While there has been some consolidation, with Liberty and Oasis getting together to produce the now-approved SAML 2.0 specification, at this point, it appears that the WS-* is not going away any time soon.

Ping Identity Corp is stepping into the breach, announcing an early adopter beta program of a product that supports and translates SAML 2.0 tokens that is scheduled for release in Q1 next year. Ping is one of a number of players, from Reactivity to Forum, Sarvega, SOA Software, IBM, Microsoft and others, that have or are currently readying products that handle multiple tokens and security protocols.

Next week, Ping will demonstrate translation of SAML 1.1 and the Kerberos tokens heavily used in Microsoft products at the Burton Group’s annual Catalyst conference. Additionally, they are starting work on SAML 2.0 capability for at least one customer engagement.

The federated identity area has seen numerous standards, with SAML 2.0 having converged the previously separate SAML 1.1 and Liberty Alliance specifications.

The new spec made some significant patches. For instance, while SAML 1.1 supported single sign-on, it didn’t support single sign-off. And it lacked the ability to link different accounts maintained by the same user, a feature supported by Liberty. SAML 2.0 plugged those gaps, while eliminating the incompatibilities between both security models.

Meanwhile, the WS-* specifications took a much simpler approach, separating out the token, which states who the party is and to some extent what access privileges to which they are entitled, away from federation, where assertions are made.

Although Microsoft has been driving WS-* in conjunction with roughly a dozen partners, BEA, IBM, and VeriSign have straddled the fence, participating there and with SAML as well. The WS-* family has not been formally submitted to any standards body.

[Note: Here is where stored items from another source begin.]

(** * CPE candidate generation of syft (pkg/cataloger/cpe.go)

    A shallow embedding of the Go source in Rocq.  Go strings are byte
    sequences and are modelled by [string]; slices are lists; the string
    sets ([internal.StringSet], [map[string]struct{}]) are [gset string];
    the static override table is a [gmap] of [gmap]s. *)

From Stdlib Require Import Ascii String List Arith Lia Bool Permutation.
From stdpp Require Import base list strings gmap.

#[local] Set Warnings "-clear-no-such-hyp".

#[local] Arguments Ascii.eqb : simpl nomatch.
#[local] Arguments String.append !_ _ /.

(** ** The fragment of Go's [strings] and [bytes] packages used by cpe.go

    All separators the source works with ('-', '_', '/', '.', '|') are
    ASCII, so byte-wise and rune-wise processing coincide. *)

Module GoStrings.

Fixpoint HasPrefix (s prefix : string) {struct prefix} : bool :=
  match prefix with
  | EmptyString => true
  | String c prefix' =>
      match s with
      | EmptyString => false
      | String d s' => Ascii.eqb c d && HasPrefix s' prefix'
      end
  end.

(** [strings.Contains(s, substr)] *)
Fixpoint Contains (s substr : string) : bool :=
  HasPrefix s substr ||
  match s with
  | EmptyString => false
  | String _ s' => Contains s' substr
  end.

(** [s[n:]] and [s[:n]] *)
Fixpoint dropBytes (n : nat) (s : string) : string :=
  match n, s with
  | S n', String _ s' => dropBytes n' s'
  | _, _ => s
  end.

Fixpoint takeBytes (n : nat) (s : string) : string :=
  match n, s with
  | S n', String c s' => String c (takeBytes n' s')
  | _, _ => EmptyString
  end.

(** [strings.ReplaceAll(s, old, new)] for a non-empty [old]: the
    non-overlapping occurrences of [old] are replaced from left to right.
    [skip] counts the bytes of a matched occurrence still to be passed. *)
Fixpoint replaceFrom (skip : nat) (s old new : string) : string :=
  match s with
  | EmptyString => EmptyString
  | String c s' =>
      match skip with
      | S k => replaceFrom k s' old new
      | O =>
          if HasPrefix s old
          then new +:+ replaceFrom (String.length old - 1) s' old new
          else String c (replaceFrom 0 s' old new)
      end
  end.

Definition ReplaceAll (s old new : string) : string := replaceFrom 0 s old new.
(* ================================================================== *)
(** * The XML of the manager and the answer route *)
(* ================================================================== *)

(** X23.  The three XML methods of the manager write their document
    around what they are given, as it is.  Every document starts with
    the XML declaration and the opening of [Response] and ends with its
    closing.  The text of [generateSpeakXML] and the reason of
    [generateHangupXML] stand in the document unchanged, between a
    start and an end that do not depend on them: nothing is escaped.
    An empty reason is no reason.  The [Record] element of
    [generateRecordingXML] always has the attributes [method],
    [fileFormat], [redirect], [timeout], [maxLength] and [playBeep], the
    defaults where the options say nothing ([POST], [mp3], [true], [4],
    [3600], [true]); it has an [action], standing unchanged, when
    [action], or else [callbackUrl], is given and not empty. *)
Theorem xml_is_written_around_what_it_is_given :
  (forall options,
     (exists rest,
        plivo_xml.generateRecordingXML options =
        (plivo_xml.declaration ++ rest)%string) /\
     (exists start,
        plivo_xml.generateRecordingXML options =
        (start ++ "</Response>")%string)) /\
  (forall text voice,
     (exists rest,
        plivo_xml.generateSpeakXML text voice =
        (plivo_xml.declaration ++ rest)%string) /\
     (exists start,
        plivo_xml.generateSpeakXML text voice =
        (start ++ "</Response>")%string)) /\
  (forall reason,
     (exists rest,
        plivo_xml.generateHangupXML reason =
        (plivo_xml.declaration ++ rest)%string) /\
     (exists start,
        plivo_xml.generateHangupXML reason =
        (start ++ "  <Hangup/>" ++ newline ++ "</Response>")%string)) /\
  (forall voice, exists before after,
     forall text,
       plivo_xml.generateSpeakXML text voice =
       (before ++ text ++ after)%string) /\
  (exists before after,
     forall reason,
       reason <> EmptyString ->
       plivo_xml.generateHangupXML (Some reason) =
       (before ++ reason ++ after)%string) /\
  plivo_xml.generateHangupXML (Some EmptyString) =
    plivo_xml.generateHangupXML None /\
  (forall options,
     let given := plivo_xml.or_default options RecordXMLOptions.empty in
     exists before after,
       plivo_xml.generateRecordingXML options =
       (before ++
        plivo_xml.attribute "method"
          (String_of_method
             (plivo_xml.or_default (RecordXMLOptions.method given)
                (plivo_xml.or_default (RecordXMLOptions.callbackMethod given)
                   POST))) ++
        plivo_xml.attribute "fileFormat"
          (String_of_format
             (plivo_xml.or_default (RecordXMLOptions.fileFormat given) mp3)) ++
        plivo_xml.attribute "redirect"
          (String_of_bool
             (plivo_xml.or_default (RecordXMLOptions.redirect given) true)) ++
        plivo_xml.attribute "timeout"
          (String_of_number
             (plivo_xml.or_default (RecordXMLOptions.timeout given) 4)) ++
        plivo_xml.attribute "maxLength"
          (String_of_number
             (plivo_xml.or_default (RecordXMLOptions.maxLength given) 3600)) ++
        plivo_xml.attribute "playBeep"
          (String_of_bool
             (plivo_xml.or_default (RecordXMLOptions.playBeep given) true)) ++
        after)%string /\
       forall action,
         action <> EmptyString ->
         RecordXMLOptions.action given = Some action \/
         RecordXMLOptions.action given = None /\
         RecordXMLOptions.callbackUrl given = Some action ->
         exists start,
           before = (start ++ plivo_xml.attribute "action" action)%string).
Proof.
  split; [ | split; [ | split; [ | split; [ | split; [ | split]]]]].
  - intros options. split.
    + unfold plivo_xml.generateRecordingXML. cbv zeta.
      repeat match goal with
             | |- context [if ?c then _ else _] => destruct c
             | |- context [match ?x with Some _ => _ | None => _ end] =>
                 destruct x
             end;
        rewrite !append_assoc; eexists; reflexivity.
    + unfold plivo_xml.generateRecordingXML. cbv zeta.
      eexists. reflexivity.
  - intros text voice. split.
    + unfold plivo_xml.generateSpeakXML. cbv zeta.
      destruct (truthy voice); rewrite !append_assoc; eexists; reflexivity.
    + unfold plivo_xml.generateSpeakXML. cbv zeta. eexists. reflexivity.
  - intros reason. split.
    + unfold plivo_xml.generateHangupXML. cbv zeta.
      destruct (truthy reason); rewrite !append_assoc; eexists; reflexivity.
    + unfold plivo_xml.generateHangupXML. cbv zeta.
      destruct (truthy reason).
      * exists (plivo_xml.declaration ++ "  <Speak>" ++ the reason ++
                "</Speak>" ++ newline)%string.
        rewrite !append_assoc. reflexivity.
      * exists plivo_xml.declaration. rewrite !append_assoc. reflexivity.
  - intros voice. unfold plivo_xml.generateSpeakXML. cbv zeta.
    destruct (truthy voice).
    + exists (plivo_xml.declaration ++ "  <Speak" ++
              plivo_xml.attribute "voice" (the voice) ++ ">")%string,
        ("</Speak>" ++ newline ++ "</Response>")%string.
      intros text. rewrite !append_assoc. reflexivity.
    + exists (plivo_xml.declaration ++ "  <Speak" ++ ">")%string,
        ("</Speak>" ++ newline ++ "</Response>")%string.
      intros text. rewrite !append_assoc. reflexivity.
  - exists (plivo_xml.declaration ++ "  <Speak>")%string,
      ("</Speak>" ++ newline ++ "  <Hangup/>" ++ newline ++ "</Response>")%string.
    intros reason Hreason. unfold plivo_xml.generateHangupXML. cbv zeta.
    destruct reason as [| c s]; [now contradiction Hreason | ].
    cbn [truthy the]. rewrite !append_assoc. reflexivity.
  - reflexivity.
  - intros options. cbv zeta.
    unfold plivo_xml.generateRecordingXML. cbv zeta.
    set (given := plivo_xml.or_default options RecordXMLOptions.empty).
    set (action := match RecordXMLOptions.action given with
                   | Some action => Some action
                   | None => RecordXMLOptions.callbackUrl given
                   end).
    exists ((plivo_xml.declaration ++
             "  <Speak>This call will be recorded for quality and training purposes.</Speak>"
             ++ newline ++ "  <Record") ++
            (if truthy action
             then plivo_xml.attribute "action" (the action)
             else EmptyString))%string.
    exists ((if truthy
                  (Some (plivo_xml.or_default
                           (RecordXMLOptions.finishOnKey given) "#"))
             then plivo_xml.attribute "finishOnKey"
                    (plivo_xml.or_default (RecordXMLOptions.finishOnKey given)
                       "#")
             else EmptyString) ++
            match RecordXMLOptions.transcriptionType given with
            | Some type =>
                plivo_xml.attribute "transcriptionType" (String_of_type type)
            | None => EmptyString
            end ++
            (if truthy (RecordXMLOptions.transcriptionUrl given)
             then plivo_xml.attribute "transcriptionUrl"
                    (the (RecordXMLOptions.transcriptionUrl given))
             else EmptyString) ++
            match RecordXMLOptions.transcriptionMethod given with
            | Some m =>
                plivo_xml.attribute "transcriptionMethod" (String_of_method m)
            | None => EmptyString
            end ++ "/>" ++ newline ++ "</Response>")%string.
    split.
    + destruct (truthy action);
        destruct (truthy
                    (Some (plivo_xml.or_default
                             (RecordXMLOptions.finishOnKey given) "#")));
        destruct (RecordXMLOptions.transcriptionType given);
        destruct (truthy (RecordXMLOptions.transcriptionUrl given));
        destruct (RecordXMLOptions.transcriptionMethod given);
        rewrite !append_assoc; reflexivity.
    + intros value Hvalue Hgiven.
      assert (Haction : action = Some value).
      { unfold action. destruct Hgiven as [-> | [-> ->]]; reflexivity. }
      rewrite Haction.
      destruct value as [| c s]; [now contradiction Hvalue | ].
      cbn [truthy the]. eexists. reflexivity.
Qed.

Section AnswerRoute.
Context {W Response Buffer : Type}.
Variable encodeURIComponent : string -> string.
Variable newPlivoService : string -> string -> PlivoService.t W.

Local Notation "'route'" :=
  (@answer_route.POST W Response Buffer encodeURIComponent
     newPlivoService).
(** *** Contract of a sink that hands out spans *)

(** [contents] is what the sink has received.  A view it hands out lies
    in its memory; writing bytes at the start of the view and
    committing them appends them to the contents; and only the last
    write to the memory counts. *)
Definition accepts {D : Type} `{SpanWriteStream D}
    (contents : D -> list uint8_t) : Prop :=
  (forall mem d, dest_memory (set_dest_memory mem d) = mem) /\
  (forall mem mem' d,
     set_dest_memory mem' (set_dest_memory mem d) = set_dest_memory mem' d) /\
  (forall last d,
     let r := dest_NextWrite last d in
     fst (fst r) = true ->
     0 <= GetData (snd (fst r)) /\ 0 <= GetDataLen (snd (fst r)) /\
     GetData (snd (fst r)) + GetDataLen (snd (fst r))
     <= Z.of_nat (length (dest_memory (snd r))) /\
     forall data mem,
       Z.of_nat (length data) <= GetDataLen (snd (fst r)) ->
       store (dest_memory (snd r)) (GetData (snd (fst r))) data = Some mem ->
       let a := dest_AdvanceWrite (Z.of_nat (length data))
                  (set_dest_memory mem (snd r)) in
       fst a = true /\ contents (snd a) = contents d ++ data).

(** ** A ciphertext that arrives from two sources *)

Module SourceSwitch.
Section SourceSwitch.
Context `{Build} `{Crypto}.
Import BlockDecryptionStream.

(** Read one source to its end, switch to the next with [SetSource],
    read that to its end, then [Flush] and read what it released. *)
Definition decrypt (next : ReadStream.t) : M state (list uint8_t) :=
  let! source := gets m_source in
  let! acc := Client.drain (S (ReadStream.size source)) [] in
  let! _ := SetSource next in
  let! acc := Client.drain (S (ReadStream.size next)) acc in
  let! _ := Flush in
  let! source := gets m_source in
  Client.drain (S (S (ReadStream.size source))) acc.

End SourceSwitch.
End SourceSwitch.

(** *** More concrete collaborators and adapters *)

(** A sink that refuses everything it is given. *)
Definition closed_sink : WriteStream unit :=
  {| Stream_Copy := fun _ w => (false, w) |}.

Section ConcreteStreams.
#[local] Existing Instance ChainCipher.crypto.
#[local] Existing Instance fixed_sink.
(** [next ()]: the value returned and the generator after the call.  The
    state is a number and [+=] is the float addition; only the mixing works
    on its 32-bit image. *)
Definition next (rng : SeededRNG) : number * SeededRNG :=
  let s := (state rng + 1831565813)%float in           (* 0x6D2B79F5 *)
  let t := JS.truncZ s in
  let t := JS.imul (JS.xor t (JS.ushr t 15)) (JS.bor t 1) in
  let t := JS.xor t (t + JS.imul (JS.xor t (JS.ushr t 7)) (JS.bor t 61))%Z in
  ((JS.ofZ (JS.wrapU32 (JS.xor t (JS.ushr t 14))) / 4294967296)%float,
   {| state := s |}).

(** The message of the error thrown at line 133. *)
Local Open Scope string_scope.
Definition cancelledMessage : String.string := "Simulation Cancelled".
Local Close Scope string_scope.

(** ** [generateCorrelatedNormals] *)

Section Engine.

Context {M : MathLib}.

Local Open Scope float_scope.

(** One turn of the [for] loop: two draws, the guard against [log (0)],
    Box-Muller, the correlation step, one push on each array. *)
Definition correlatedPair (rho : number) (rng : SeededRNG)
  : (number * number) * SeededRNG :=
  let (u1, rng1) := next rng in
  let (u2, rng2) := next rng1 in
  let u1 := if u1 <=? 0 then JS.c_1e_7 else u1 in
  let z1 := sqrt (-2 * Math_log u1) * Math_cos (2 * JS.Math_PI * u2) in
  let z2 := sqrt (-2 * Math_log u1) * Math_sin (2 * JS.Math_PI * u2) in
  let valV := z1 in
  let valU := rho * z1 + sqrt (1 - rho * rho) * z2 in
  ((valU, valV), rng2).

Fixpoint correlatedLoop (todo : nat) (rho : number)
    (u v : list number) (rng : SeededRNG)
  : (list number * list number) * SeededRNG :=
  match todo with
  | O => ((u, v), rng)
  | S todo' =>
      let '((valU, valV), rng') := correlatedPair rho rng in
      correlatedLoop todo' rho (u ++ [valU]) (v ++ [valV]) rng'
  end.

Definition generateCorrelatedNormals (n : Z) (rho : number) (rng : SeededRNG)
  : (list number * list number) * SeededRNG :=
  correlatedLoop (Z.to_nat n) rho [] [] rng.

(** ** [mean], [variance] and the two estimators *)

Definition mean (arr : list number) : number :=
  fold_left (fun a b => a + b) arr 0 / JS.ofNat (length arr).

Definition variance (arr : list number) (mu : option number) : number :=
  let m := match mu with Some m => m | None => mean arr end in
  fold_left (fun a b => a + Math_pow (b - m) 2) arr 0 / JS.ofNat (length arr).

Definition estimateOLS (x y : list number) : number :=
  let n := length x in
  let xBar := mean x in
  let yBar := mean y in
  let '(num, den) :=
    fold_left
      (fun '(num, den) i =>
         (num + (JS.get x i - xBar) * (JS.get y i - yBar),
          den + (JS.get x i - xBar) * (JS.get x i - xBar)))
      (seq 0 n) (0, 0) in
  num / den.

Definition estimateIV (x y z : list number) : number :=
  let n := length x in
  let xBar := mean x in
  let yBar := mean y in
  let zBar := mean z in
  let '(num, den) :=
    fold_left
      (fun '(num, den) i =>
         (num + (JS.get z i - zBar) * (JS.get y i - yBar),
          den + (JS.get z i - zBar) * (JS.get x i - xBar)))
      (seq 0 n) (0, 0) in
  if abs den <? JS.c_1e_9 then 0 else num / den.

(** ** One replication (the body of the loop of [runMonteCarloAsync]) *)

(** [a.map ((val, i) => f val i)] *)
Definition mapi {A B : Type} (f : A -> nat -> B) (a : list A) : list B :=
  map (fun '(i, val) => f val i) (combine (seq 0 (length a)) a).

Record Sample : Type := {
  err_u : list number;
  err_v : list number;
  smp_z : list number;
  smp_x : list number;
  smp_y : list number
}.

(** Lines 144-156: the errors, the instrument, the regressor, the outcome. *)
Definition generateSample (p : SimulationParams) (rng : SeededRNG)
  : Sample * SeededRNG :=
  let '((u, v), rng1) :=
    generateCorrelatedNormals (sampleSize p) (endogeneity p) rng in
  let '((z, _), rng2) := generateCorrelatedNormals (sampleSize p) 0 rng1 in
  let x := mapi (fun val i => ivStrength p * val + JS.get v i) z in
  let y := mapi (fun val i => betaTrue p * val + JS.get u i) x in
  ({| err_u := u; err_v := v; smp_z := z; smp_x := x; smp_y := y |}, rng2).

(** Lines 166-174: the first-stage F statistic. *)
Definition firstStageF (n : Z) (z x : list number) : number :=
  let piHat := estimateOLS z x in
  let xPred := map (fun val => piHat * val) z in
  let residuals := mapi (fun val i => val - JS.get xPred i) x in
  let ssr := fold_left (fun acc val => acc + val * val) residuals 0 in
  let sst := variance x None * JS.ofZ n in
  let rSquared := 1 - ssr / sst in
  (rSquared * (JS.ofZ n - 2)) / (1 - rSquared).

(** What the loop carries from one replication to the next. *)
Record Accum : Type := {
  acc_rng : SeededRNG;
  acc_ols : list number;
  acc_iv : list number;
  acc_f : list number
}.

Definition replication (p : SimulationParams) (a : Accum) : Accum :=
  let (s, rng') := generateSample p (acc_rng a) in
  let betaOLS := estimateOLS (smp_x s) (smp_y s) in
  let betaIV := estimateIV (smp_x s) (smp_y s) (smp_z s) in
  let fStat := firstStageF (sampleSize p) (smp_z s) (smp_x s) in
  {| acc_rng := rng';
     acc_ols := acc_ols a ++ [betaOLS];
     acc_iv := acc_iv a ++ [betaIV];
     acc_f := acc_f a ++ [fStat] |}.

(** ** [runMonteCarloAsync]

    The function is [async]: between two [await]s it runs to completion,
    so the caller can act on it only while it is suspended at a batching
    boundary (line 138, the zero-delay timer, and line 139, [checkPause]).
    The environment of a run says what happens there.  [checkPause] is the
    polling loop the application passes: it resolves once the pause is
    lifted, or never, and does not reject. *)

Record Env : Type := {
  (** [signal.aborted] when the function is called *)
  abortedAtCall : bool;
  (** [abort ()] is called while the run is suspended before replication [r] *)
  abortWhileSuspended : nat -> bool;
  (** the promise of [checkPause ()] awaited before replication [r] resolves *)
  pauseReturns : nat -> bool
}.

(** How the promise settles: with a result, with an error carrying a
    message, or never (a pause that is never lifted). *)
Inductive Outcome : Type :=
| Resolved (result : SimulationResult)
| Rejected (message : String.string)
| Pending.

(** What a run does, in order. *)
Inductive Event : Type :=
| EvCheckAborted (r : nat)    (* line 132 *)
| EvSuspend (r : nat)         (* lines 138-139 *)
| EvPushOLS (r : nat)         (* line 160 *)
| EvPushIV (r : nat)          (* line 164 *)
| EvPushF (r : nat).          (* line 175 *)

Inductive LoopEnd : Type :=
| LoopDone (a : Accum)
| LoopThrow (a : Accum)
| LoopHang (a : Accum).

Definition batchSizeOf (p : SimulationParams) : nat :=
  if (10000 <? sampleSize p)%Z then 1%nat else 10%nat.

According to Eric Norlin, vice president of marketing for Ping, regardless of whether both factions come together or not, there is need for software that translates tokens because there are multiple varieties out there. In addition to tokens from legacy systems such as IBM’s 30-year-old RACF, other common variations include ACF, X.509 certificates, and XACML policies.

Categorizing federated identity as a tactical problem, Norlin claims that Ping customers are opting for the component’s point solution, which is far less broad and costly compared to offerings such as Tivoli Access Manager or CA’s Netegrity solutions.

According to Ron Schmelzer, analyst with ZapThink, security specs are all starting to converge.

In practice, a lot of the issues around spec collision [or] confusion will be going away very quickly. If companies want to implement SAML or WS-Security or both, they can now certainly do that, he said, adding that in the long run, the issue will come down to what WS-I, a cross-vendor group, does with their proposed Security profile. Wherever the WS-I goes (or doesn’t), so too will the industry. We’ll see if they have the guts to take a real stand on the disparate security and federated identity specs.